┌─ Exercise material

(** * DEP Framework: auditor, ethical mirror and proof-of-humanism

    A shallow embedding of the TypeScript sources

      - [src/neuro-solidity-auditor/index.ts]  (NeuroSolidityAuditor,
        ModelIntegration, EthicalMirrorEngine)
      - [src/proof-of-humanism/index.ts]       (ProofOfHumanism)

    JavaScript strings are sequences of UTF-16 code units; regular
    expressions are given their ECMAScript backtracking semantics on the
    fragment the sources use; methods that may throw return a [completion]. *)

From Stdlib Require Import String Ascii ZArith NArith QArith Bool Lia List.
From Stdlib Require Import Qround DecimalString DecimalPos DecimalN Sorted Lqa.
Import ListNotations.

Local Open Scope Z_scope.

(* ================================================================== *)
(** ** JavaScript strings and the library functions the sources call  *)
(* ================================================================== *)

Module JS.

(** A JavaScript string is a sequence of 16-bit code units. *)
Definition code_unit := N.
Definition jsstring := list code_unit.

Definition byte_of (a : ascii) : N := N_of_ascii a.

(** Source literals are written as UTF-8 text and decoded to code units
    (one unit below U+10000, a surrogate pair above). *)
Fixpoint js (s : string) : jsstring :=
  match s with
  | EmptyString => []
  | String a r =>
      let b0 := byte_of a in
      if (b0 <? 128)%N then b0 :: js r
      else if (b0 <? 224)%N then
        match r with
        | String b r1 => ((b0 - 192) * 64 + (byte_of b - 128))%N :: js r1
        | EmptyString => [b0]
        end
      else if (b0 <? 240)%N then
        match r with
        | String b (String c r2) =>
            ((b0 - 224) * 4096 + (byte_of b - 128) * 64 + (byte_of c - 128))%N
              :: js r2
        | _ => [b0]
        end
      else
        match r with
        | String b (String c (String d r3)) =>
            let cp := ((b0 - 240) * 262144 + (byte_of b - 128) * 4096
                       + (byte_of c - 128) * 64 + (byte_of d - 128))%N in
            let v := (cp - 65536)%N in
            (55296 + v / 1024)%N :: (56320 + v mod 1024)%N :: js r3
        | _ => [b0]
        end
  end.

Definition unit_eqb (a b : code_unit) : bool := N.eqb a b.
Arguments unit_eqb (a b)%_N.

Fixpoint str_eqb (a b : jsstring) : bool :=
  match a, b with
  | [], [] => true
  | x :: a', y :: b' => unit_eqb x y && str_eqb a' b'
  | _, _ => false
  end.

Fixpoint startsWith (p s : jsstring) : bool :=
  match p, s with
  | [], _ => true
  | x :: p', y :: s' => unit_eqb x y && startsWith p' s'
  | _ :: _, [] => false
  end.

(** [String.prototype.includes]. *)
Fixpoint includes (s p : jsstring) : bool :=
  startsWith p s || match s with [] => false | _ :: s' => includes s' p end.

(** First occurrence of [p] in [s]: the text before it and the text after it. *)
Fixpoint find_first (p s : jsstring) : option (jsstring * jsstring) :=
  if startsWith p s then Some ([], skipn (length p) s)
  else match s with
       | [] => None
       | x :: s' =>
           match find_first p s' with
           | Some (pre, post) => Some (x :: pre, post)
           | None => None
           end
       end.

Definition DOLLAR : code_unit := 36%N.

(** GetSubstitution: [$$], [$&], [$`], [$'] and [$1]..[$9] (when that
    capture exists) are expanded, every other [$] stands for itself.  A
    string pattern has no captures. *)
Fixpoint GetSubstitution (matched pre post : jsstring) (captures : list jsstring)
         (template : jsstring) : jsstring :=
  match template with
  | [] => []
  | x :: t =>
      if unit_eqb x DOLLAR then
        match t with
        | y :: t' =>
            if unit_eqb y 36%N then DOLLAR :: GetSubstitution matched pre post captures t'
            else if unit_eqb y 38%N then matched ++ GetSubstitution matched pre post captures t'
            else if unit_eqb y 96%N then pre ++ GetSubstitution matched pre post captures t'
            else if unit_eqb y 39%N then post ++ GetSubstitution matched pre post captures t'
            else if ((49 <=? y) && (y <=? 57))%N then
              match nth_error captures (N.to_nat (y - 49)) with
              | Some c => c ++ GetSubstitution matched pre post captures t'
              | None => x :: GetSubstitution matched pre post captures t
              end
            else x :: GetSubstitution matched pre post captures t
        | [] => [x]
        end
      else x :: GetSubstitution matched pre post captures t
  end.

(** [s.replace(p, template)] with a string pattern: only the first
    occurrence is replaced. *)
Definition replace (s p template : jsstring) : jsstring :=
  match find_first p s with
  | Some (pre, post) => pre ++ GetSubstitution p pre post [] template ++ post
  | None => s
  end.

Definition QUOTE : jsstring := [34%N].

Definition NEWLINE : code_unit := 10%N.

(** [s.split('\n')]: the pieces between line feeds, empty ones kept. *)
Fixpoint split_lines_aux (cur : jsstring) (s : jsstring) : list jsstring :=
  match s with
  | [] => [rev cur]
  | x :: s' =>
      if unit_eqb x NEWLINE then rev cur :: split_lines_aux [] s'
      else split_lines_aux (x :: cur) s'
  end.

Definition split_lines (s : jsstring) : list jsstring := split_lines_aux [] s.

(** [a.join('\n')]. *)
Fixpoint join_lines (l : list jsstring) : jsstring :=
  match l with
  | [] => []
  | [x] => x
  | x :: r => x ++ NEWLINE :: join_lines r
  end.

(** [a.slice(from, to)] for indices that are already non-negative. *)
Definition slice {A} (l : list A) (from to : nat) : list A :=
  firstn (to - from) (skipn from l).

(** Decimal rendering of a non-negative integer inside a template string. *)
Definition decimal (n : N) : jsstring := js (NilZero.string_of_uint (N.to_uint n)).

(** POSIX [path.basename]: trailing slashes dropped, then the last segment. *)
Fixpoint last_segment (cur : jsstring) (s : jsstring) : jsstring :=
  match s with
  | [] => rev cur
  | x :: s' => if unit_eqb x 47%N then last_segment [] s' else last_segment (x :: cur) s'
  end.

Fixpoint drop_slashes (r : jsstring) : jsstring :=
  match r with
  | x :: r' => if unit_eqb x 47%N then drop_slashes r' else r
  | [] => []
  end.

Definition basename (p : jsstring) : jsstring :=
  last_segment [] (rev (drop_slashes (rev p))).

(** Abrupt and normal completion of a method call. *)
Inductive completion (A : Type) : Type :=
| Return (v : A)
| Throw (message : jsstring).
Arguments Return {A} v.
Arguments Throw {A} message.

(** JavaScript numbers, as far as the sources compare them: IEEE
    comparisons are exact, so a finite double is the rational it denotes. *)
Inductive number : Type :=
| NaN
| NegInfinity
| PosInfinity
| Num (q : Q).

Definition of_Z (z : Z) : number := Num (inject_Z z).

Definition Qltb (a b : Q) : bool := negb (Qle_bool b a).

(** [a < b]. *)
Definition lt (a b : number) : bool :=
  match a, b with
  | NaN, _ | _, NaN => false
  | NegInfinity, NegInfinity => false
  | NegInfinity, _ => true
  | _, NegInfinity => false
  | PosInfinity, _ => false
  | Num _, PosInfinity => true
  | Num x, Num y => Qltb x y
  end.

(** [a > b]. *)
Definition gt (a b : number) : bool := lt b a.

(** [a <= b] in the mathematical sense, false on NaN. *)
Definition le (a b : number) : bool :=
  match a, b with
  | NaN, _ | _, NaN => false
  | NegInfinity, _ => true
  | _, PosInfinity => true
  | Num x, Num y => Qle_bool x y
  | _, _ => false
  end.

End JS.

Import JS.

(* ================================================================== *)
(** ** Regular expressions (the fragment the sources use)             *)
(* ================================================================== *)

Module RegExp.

└─
┌─ Exercise material

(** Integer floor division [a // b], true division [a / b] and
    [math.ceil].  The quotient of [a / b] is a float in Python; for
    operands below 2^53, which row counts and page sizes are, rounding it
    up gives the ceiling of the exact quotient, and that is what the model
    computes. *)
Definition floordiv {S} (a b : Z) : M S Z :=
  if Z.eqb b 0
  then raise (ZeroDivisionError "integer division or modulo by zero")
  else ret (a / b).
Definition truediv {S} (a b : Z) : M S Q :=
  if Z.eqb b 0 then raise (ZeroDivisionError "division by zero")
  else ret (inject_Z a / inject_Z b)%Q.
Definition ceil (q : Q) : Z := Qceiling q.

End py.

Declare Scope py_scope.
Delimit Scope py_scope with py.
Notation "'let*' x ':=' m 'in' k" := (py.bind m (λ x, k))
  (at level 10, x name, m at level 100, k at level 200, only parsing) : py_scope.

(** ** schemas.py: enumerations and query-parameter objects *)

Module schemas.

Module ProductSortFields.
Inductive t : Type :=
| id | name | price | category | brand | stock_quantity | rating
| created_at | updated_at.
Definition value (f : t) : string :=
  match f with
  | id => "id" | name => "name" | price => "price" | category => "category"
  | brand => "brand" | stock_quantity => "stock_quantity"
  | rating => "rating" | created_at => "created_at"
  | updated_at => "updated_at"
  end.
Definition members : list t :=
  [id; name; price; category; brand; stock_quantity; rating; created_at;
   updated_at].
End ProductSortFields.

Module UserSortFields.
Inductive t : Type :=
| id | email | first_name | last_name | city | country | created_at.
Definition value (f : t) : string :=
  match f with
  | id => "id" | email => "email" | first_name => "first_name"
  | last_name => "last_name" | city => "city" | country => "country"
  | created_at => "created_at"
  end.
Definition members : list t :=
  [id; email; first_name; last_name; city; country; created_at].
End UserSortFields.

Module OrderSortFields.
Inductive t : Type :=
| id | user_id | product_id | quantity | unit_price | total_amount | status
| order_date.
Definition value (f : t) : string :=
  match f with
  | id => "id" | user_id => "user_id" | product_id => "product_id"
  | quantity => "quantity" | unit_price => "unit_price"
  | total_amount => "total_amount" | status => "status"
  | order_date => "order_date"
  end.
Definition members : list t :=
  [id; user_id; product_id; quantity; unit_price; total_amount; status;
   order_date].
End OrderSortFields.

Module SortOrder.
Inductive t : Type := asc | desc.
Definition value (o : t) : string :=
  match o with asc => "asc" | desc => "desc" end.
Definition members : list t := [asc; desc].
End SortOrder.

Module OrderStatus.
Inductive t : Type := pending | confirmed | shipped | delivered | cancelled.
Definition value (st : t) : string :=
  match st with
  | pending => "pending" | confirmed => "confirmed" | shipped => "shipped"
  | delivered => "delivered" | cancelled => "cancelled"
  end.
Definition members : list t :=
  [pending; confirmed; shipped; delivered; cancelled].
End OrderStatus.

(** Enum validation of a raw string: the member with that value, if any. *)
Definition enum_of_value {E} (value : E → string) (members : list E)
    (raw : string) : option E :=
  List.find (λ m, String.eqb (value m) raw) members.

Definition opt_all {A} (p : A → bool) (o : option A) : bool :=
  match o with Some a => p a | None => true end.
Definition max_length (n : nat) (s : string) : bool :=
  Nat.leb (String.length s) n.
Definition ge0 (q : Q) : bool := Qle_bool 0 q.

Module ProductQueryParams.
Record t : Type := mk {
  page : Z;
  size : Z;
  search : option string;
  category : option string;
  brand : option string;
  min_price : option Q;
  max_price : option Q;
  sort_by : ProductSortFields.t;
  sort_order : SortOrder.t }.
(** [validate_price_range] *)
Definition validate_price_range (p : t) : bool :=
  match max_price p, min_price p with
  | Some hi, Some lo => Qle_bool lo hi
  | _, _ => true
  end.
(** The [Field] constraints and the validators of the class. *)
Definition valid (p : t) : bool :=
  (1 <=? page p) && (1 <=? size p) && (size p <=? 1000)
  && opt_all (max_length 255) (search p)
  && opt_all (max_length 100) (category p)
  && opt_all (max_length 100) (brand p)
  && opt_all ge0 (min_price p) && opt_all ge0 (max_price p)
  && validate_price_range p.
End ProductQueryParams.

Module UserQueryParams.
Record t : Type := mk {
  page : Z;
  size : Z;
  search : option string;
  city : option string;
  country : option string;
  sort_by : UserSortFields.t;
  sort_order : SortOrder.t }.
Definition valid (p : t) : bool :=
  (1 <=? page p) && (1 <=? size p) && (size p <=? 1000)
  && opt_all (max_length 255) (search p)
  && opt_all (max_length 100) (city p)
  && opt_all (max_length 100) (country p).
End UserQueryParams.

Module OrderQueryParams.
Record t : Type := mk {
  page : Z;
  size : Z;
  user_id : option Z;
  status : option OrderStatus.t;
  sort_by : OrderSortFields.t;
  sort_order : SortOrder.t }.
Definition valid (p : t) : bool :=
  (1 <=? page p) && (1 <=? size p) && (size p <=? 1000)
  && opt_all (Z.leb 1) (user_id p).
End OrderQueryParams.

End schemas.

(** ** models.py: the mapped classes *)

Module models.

└─
┌─ Exercise material

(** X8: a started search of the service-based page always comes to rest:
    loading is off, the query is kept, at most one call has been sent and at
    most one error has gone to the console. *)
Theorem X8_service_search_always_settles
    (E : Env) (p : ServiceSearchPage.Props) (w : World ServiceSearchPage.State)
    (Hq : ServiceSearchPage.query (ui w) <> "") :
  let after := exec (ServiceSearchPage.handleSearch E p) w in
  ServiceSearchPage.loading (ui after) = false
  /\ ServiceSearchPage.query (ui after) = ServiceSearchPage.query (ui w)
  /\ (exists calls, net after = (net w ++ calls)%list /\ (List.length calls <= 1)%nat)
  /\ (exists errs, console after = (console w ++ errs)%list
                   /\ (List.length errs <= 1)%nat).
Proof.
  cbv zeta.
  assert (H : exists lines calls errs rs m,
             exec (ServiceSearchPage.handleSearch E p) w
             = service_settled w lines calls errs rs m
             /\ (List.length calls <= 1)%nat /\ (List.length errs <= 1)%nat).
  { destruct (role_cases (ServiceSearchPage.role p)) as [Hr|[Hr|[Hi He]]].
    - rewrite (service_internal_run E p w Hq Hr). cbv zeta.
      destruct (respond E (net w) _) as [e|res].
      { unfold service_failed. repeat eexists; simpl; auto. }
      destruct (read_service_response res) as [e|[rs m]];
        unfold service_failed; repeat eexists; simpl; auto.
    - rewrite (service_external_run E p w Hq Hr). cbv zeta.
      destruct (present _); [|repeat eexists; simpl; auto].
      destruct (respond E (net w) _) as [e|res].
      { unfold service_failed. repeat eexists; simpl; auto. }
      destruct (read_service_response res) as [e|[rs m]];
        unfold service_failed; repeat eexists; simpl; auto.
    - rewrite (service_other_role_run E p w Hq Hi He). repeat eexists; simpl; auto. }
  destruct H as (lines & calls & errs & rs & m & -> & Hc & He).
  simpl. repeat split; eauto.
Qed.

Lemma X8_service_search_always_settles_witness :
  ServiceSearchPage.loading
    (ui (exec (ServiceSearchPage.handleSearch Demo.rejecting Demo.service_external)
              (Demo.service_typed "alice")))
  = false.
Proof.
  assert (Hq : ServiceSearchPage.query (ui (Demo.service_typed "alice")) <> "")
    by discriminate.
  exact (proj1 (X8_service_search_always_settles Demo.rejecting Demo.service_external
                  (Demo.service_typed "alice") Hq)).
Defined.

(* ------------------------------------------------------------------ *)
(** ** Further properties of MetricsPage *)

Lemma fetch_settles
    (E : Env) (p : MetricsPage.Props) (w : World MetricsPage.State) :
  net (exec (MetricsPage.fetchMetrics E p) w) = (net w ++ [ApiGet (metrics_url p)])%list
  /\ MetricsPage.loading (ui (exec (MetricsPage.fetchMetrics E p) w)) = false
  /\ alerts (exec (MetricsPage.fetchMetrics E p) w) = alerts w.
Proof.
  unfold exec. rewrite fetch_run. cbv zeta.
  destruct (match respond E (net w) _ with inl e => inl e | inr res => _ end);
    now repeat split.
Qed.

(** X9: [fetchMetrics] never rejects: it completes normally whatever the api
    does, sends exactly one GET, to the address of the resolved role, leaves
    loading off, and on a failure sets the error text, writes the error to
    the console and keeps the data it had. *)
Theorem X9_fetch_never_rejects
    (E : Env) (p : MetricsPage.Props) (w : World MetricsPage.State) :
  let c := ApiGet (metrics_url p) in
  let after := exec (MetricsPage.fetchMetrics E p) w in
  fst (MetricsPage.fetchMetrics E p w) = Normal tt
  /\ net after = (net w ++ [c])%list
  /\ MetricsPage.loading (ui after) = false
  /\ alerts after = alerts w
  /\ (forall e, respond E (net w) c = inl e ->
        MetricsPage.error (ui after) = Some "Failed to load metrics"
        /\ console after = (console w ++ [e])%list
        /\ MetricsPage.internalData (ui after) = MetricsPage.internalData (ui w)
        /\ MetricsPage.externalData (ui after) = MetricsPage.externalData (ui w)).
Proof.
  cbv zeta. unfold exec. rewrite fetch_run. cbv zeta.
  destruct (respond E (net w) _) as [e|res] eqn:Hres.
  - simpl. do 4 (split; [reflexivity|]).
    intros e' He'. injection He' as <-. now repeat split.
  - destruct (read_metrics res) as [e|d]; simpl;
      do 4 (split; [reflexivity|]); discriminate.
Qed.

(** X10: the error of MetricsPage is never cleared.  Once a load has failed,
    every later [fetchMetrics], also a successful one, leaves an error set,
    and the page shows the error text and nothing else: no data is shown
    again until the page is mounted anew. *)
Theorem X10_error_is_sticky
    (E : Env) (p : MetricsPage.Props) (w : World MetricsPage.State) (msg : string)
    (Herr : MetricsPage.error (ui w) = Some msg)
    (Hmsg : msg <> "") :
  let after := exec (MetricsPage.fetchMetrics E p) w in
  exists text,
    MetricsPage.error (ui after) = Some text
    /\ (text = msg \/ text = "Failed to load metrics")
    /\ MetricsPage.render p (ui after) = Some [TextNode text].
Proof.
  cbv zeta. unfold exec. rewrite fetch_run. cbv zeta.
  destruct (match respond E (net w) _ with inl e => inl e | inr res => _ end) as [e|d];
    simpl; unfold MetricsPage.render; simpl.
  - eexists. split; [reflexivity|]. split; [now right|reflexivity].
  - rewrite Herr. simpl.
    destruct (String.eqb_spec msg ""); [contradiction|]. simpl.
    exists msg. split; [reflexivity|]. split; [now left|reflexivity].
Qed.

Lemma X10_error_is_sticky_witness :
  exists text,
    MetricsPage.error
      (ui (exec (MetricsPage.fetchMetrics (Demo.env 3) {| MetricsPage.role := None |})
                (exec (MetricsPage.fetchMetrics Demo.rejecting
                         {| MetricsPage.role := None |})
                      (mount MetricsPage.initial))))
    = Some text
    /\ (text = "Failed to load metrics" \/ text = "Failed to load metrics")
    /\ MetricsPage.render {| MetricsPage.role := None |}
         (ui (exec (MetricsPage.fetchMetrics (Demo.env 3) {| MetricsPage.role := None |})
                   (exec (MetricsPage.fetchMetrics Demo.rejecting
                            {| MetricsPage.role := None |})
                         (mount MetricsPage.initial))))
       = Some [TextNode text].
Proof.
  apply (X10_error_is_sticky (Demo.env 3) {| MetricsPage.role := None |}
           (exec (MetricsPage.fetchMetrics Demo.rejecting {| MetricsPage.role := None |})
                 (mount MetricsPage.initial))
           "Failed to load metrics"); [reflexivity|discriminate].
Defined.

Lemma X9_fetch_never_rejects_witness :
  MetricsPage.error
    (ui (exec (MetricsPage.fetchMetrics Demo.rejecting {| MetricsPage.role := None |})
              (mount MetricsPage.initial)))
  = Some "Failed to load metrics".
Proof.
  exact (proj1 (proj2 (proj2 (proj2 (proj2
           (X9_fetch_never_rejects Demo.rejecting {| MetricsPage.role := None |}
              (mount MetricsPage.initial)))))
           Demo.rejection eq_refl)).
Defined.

└─

▶ **Your assignment**
Reproduce, character for character, only the lines of the preceding data that start at the line with "(** * DEP Framework: auditor, ethical" and end at the line with "(String d r3)) =>", both included.

▶ **Task response**
(** * DEP Framework: auditor, ethical mirror and proof-of-humanism

    A shallow embedding of the TypeScript sources

      - [src/neuro-solidity-auditor/index.ts]  (NeuroSolidityAuditor,
        ModelIntegration, EthicalMirrorEngine)
      - [src/proof-of-humanism/index.ts]       (ProofOfHumanism)

    JavaScript strings are sequences of UTF-16 code units; regular
    expressions are given their ECMAScript backtracking semantics on the
    fragment the sources use; methods that may throw return a [completion]. *)

From Stdlib Require Import String Ascii ZArith NArith QArith Bool Lia List.
From Stdlib Require Import Qround DecimalString DecimalPos DecimalN Sorted Lqa.
Import ListNotations.

Local Open Scope Z_scope.

(* ================================================================== *)
(** ** JavaScript strings and the library functions the sources call  *)
(* ================================================================== *)

Module JS.

(** A JavaScript string is a sequence of 16-bit code units. *)
Definition code_unit := N.
Definition jsstring := list code_unit.

Definition byte_of (a : ascii) : N := N_of_ascii a.

(** Source literals are written as UTF-8 text and decoded to code units
    (one unit below U+10000, a surrogate pair above). *)
Fixpoint js (s : string) : jsstring :=
  match s with
  | EmptyString => []
  | String a r =>
      let b0 := byte_of a in
      if (b0 <? 128)%N then b0 :: js r
      else if (b0 <? 224)%N then
        match r with
        | String b r1 => ((b0 - 192) * 64 + (byte_of b - 128))%N :: js r1
        | EmptyString => [b0]
        end
      else if (b0 <? 240)%N then
        match r with
        | String b (String c r2) =>
            ((b0 - 224) * 4096 + (byte_of b - 128) * 64 + (byte_of c - 128))%N
              :: js r2
        | _ => [b0]
        end
      else
        match r with
        | String b (String c (String d r3)) =>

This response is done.